* Data for this exercise *

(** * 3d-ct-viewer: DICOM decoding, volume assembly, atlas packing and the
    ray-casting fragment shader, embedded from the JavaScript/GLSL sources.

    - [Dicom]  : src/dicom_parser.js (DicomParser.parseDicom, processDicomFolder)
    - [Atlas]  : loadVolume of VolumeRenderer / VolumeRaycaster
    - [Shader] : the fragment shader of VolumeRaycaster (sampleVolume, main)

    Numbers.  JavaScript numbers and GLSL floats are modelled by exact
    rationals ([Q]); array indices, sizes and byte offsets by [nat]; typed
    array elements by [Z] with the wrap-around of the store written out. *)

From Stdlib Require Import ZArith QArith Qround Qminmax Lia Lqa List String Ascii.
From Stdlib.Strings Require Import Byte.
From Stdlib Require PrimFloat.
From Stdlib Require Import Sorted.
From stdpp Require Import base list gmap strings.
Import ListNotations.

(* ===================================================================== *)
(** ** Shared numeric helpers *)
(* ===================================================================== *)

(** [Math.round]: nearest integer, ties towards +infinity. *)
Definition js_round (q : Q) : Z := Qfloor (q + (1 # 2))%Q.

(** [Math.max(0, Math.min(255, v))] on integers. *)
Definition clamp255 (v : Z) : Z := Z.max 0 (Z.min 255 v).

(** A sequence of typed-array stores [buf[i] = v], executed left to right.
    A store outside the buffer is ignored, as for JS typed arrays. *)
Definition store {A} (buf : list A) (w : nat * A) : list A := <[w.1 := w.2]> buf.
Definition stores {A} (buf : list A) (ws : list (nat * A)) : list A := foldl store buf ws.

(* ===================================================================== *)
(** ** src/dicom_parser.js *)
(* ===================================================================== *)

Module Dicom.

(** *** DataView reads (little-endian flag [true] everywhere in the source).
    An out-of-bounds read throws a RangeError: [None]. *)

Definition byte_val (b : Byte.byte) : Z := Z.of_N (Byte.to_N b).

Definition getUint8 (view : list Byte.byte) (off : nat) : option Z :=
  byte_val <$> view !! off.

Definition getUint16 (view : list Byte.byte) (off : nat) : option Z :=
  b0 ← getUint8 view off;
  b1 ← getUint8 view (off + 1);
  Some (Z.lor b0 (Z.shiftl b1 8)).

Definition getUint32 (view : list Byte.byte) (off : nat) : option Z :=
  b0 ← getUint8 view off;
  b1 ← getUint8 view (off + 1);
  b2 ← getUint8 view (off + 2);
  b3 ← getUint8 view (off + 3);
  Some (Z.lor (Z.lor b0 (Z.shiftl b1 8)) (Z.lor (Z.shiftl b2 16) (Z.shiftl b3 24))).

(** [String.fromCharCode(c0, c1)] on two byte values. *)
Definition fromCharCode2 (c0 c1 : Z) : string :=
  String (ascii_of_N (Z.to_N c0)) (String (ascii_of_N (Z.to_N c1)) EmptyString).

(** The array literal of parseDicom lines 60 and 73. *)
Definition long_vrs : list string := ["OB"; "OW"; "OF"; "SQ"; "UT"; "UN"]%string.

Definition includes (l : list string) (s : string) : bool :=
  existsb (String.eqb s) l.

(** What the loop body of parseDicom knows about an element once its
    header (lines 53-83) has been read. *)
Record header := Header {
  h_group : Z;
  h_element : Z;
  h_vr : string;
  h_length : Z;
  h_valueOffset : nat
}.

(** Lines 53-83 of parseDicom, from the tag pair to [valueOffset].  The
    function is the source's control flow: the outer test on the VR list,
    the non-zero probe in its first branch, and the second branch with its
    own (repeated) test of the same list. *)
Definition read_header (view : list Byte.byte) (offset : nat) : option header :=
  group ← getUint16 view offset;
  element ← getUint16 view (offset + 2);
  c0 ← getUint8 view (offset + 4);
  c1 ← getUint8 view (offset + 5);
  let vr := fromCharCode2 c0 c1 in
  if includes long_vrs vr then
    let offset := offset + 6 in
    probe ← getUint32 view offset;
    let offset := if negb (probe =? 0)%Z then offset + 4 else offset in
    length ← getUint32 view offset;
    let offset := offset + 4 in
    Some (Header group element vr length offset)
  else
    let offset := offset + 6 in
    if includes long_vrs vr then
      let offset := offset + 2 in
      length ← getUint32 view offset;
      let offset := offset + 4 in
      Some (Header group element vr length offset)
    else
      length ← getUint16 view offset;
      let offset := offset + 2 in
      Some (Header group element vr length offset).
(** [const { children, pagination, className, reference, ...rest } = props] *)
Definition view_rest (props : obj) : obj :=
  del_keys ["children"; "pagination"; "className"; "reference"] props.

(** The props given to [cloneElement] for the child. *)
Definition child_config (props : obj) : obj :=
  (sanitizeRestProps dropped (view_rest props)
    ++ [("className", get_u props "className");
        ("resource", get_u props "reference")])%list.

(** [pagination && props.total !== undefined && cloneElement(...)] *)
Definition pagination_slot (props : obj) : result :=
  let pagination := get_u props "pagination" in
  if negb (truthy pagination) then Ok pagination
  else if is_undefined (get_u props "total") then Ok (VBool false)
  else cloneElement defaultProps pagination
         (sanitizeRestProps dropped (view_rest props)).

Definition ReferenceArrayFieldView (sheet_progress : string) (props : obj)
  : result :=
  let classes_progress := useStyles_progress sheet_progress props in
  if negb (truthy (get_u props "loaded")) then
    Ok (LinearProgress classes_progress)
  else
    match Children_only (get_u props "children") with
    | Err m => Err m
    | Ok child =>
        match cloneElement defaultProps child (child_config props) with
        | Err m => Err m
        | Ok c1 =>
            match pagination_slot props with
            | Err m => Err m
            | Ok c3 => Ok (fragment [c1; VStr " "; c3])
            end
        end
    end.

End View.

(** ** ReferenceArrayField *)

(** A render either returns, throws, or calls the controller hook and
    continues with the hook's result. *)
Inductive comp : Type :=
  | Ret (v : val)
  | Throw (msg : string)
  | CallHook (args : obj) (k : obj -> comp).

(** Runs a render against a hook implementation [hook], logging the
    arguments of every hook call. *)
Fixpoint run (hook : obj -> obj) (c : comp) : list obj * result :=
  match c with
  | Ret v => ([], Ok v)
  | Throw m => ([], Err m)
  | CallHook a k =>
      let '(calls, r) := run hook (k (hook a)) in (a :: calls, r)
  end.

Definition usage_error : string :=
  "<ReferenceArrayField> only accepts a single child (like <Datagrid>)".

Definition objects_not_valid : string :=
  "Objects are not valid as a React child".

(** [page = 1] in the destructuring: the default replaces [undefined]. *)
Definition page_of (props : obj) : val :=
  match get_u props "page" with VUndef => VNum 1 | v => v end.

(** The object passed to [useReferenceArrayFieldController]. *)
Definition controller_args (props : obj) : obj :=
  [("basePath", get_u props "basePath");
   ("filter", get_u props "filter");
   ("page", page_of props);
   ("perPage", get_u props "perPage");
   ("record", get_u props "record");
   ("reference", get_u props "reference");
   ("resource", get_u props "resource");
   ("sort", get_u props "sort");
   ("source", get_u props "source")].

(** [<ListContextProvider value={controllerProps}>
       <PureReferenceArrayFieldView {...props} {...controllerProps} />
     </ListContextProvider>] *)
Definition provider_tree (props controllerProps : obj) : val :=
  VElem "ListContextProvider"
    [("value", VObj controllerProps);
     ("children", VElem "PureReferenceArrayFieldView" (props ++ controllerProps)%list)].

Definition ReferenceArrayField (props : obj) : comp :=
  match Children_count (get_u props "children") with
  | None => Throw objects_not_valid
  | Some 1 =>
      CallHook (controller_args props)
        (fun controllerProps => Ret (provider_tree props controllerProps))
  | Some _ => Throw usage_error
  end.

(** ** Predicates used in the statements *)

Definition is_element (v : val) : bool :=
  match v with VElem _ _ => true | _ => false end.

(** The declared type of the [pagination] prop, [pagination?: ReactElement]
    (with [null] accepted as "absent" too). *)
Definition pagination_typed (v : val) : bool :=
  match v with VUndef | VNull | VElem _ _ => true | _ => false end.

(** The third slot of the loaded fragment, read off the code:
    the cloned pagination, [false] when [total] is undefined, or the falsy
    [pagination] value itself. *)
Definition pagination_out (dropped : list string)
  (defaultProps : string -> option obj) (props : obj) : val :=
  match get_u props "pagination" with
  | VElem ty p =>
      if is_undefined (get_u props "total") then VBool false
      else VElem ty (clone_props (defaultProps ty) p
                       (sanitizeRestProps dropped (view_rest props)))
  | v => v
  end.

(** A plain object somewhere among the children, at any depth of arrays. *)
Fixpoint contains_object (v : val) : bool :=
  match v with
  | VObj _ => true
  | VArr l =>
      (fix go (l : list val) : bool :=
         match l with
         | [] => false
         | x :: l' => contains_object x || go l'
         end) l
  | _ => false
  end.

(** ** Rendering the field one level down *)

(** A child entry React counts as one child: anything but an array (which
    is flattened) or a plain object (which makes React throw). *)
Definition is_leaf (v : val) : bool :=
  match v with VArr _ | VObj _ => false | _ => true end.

==

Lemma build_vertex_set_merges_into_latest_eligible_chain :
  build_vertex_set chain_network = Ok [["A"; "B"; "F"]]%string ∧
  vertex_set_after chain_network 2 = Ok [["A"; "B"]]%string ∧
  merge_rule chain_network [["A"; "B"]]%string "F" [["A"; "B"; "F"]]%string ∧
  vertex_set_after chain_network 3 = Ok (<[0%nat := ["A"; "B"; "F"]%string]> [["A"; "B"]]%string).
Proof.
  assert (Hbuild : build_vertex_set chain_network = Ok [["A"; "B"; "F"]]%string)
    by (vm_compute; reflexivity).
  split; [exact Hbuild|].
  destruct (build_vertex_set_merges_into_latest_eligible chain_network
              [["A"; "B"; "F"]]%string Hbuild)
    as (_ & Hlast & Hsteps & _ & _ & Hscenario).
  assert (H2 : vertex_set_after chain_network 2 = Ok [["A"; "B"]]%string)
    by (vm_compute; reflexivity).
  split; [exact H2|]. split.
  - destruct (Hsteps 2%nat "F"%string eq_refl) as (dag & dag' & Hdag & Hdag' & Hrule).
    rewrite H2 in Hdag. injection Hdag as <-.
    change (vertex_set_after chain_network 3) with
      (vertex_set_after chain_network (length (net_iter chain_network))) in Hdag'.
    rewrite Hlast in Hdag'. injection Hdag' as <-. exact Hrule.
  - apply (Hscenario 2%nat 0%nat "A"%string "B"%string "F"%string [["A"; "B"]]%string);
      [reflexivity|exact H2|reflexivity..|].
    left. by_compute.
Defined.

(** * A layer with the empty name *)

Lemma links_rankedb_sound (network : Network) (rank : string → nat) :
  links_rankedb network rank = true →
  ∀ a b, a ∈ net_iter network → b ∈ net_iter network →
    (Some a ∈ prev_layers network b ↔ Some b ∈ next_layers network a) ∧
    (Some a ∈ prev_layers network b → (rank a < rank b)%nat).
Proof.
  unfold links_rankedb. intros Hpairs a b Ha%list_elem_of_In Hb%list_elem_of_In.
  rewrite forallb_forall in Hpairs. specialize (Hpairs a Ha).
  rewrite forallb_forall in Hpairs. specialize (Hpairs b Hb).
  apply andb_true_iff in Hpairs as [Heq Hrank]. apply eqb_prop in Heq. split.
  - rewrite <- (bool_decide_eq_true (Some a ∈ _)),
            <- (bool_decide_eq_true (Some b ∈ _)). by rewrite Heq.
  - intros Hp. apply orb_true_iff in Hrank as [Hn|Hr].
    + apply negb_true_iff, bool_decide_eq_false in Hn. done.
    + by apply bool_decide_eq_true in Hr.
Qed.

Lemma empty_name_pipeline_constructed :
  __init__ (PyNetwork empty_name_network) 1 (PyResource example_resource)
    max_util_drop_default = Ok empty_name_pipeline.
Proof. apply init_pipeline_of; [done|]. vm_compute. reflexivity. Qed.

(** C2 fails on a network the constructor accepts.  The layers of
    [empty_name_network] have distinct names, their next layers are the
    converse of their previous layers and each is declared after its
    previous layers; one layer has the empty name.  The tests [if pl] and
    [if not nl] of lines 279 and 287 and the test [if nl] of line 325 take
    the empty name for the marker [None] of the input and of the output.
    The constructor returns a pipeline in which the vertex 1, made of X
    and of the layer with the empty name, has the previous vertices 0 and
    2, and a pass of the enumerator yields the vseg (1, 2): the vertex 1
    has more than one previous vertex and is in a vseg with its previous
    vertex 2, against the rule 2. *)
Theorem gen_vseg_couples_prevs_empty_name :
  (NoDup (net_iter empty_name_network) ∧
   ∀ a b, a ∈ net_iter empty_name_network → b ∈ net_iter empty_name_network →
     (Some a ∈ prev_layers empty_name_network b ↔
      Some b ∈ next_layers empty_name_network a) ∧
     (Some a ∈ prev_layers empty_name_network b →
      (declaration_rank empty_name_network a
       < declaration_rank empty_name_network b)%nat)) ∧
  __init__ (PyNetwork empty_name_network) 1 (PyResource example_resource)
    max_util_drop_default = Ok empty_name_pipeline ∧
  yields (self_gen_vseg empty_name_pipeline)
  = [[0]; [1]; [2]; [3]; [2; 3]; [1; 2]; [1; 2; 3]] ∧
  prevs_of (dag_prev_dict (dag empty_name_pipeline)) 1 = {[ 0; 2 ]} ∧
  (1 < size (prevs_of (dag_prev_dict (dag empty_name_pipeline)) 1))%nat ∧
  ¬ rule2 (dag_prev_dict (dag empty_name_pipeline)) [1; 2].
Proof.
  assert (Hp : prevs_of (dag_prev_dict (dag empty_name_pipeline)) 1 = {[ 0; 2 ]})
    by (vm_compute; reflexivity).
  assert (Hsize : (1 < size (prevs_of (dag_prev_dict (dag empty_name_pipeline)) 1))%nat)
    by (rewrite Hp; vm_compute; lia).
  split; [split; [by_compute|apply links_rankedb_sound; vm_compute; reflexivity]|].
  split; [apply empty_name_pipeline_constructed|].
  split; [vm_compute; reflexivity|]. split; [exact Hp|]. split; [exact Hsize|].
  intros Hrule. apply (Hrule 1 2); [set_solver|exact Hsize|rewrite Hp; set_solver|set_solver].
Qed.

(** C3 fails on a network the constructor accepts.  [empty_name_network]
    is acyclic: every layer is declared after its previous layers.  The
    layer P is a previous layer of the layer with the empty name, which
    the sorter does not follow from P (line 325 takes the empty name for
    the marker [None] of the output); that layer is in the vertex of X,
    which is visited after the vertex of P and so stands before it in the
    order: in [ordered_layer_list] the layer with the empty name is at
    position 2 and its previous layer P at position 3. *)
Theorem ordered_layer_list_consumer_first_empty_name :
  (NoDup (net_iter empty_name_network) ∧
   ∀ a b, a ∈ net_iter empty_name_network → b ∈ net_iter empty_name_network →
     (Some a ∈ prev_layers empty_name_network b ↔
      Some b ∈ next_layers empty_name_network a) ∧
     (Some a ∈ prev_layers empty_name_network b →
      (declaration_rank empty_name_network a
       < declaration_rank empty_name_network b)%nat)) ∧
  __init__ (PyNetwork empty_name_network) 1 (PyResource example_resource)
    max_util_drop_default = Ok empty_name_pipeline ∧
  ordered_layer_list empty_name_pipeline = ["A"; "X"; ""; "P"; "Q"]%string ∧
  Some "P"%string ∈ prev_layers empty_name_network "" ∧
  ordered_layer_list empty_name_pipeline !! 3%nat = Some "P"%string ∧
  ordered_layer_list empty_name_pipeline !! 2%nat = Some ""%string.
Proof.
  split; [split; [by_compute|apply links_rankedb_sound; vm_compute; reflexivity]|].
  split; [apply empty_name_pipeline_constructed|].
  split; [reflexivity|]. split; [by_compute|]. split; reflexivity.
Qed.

* Brief *
Please show the lines of the material that contain the string "Fixpoint".

* Solution for this task *
Fixpoint run (hook : obj -> obj) (c : comp) : list obj * result :=
Fixpoint contains_object (v : val) : bool :=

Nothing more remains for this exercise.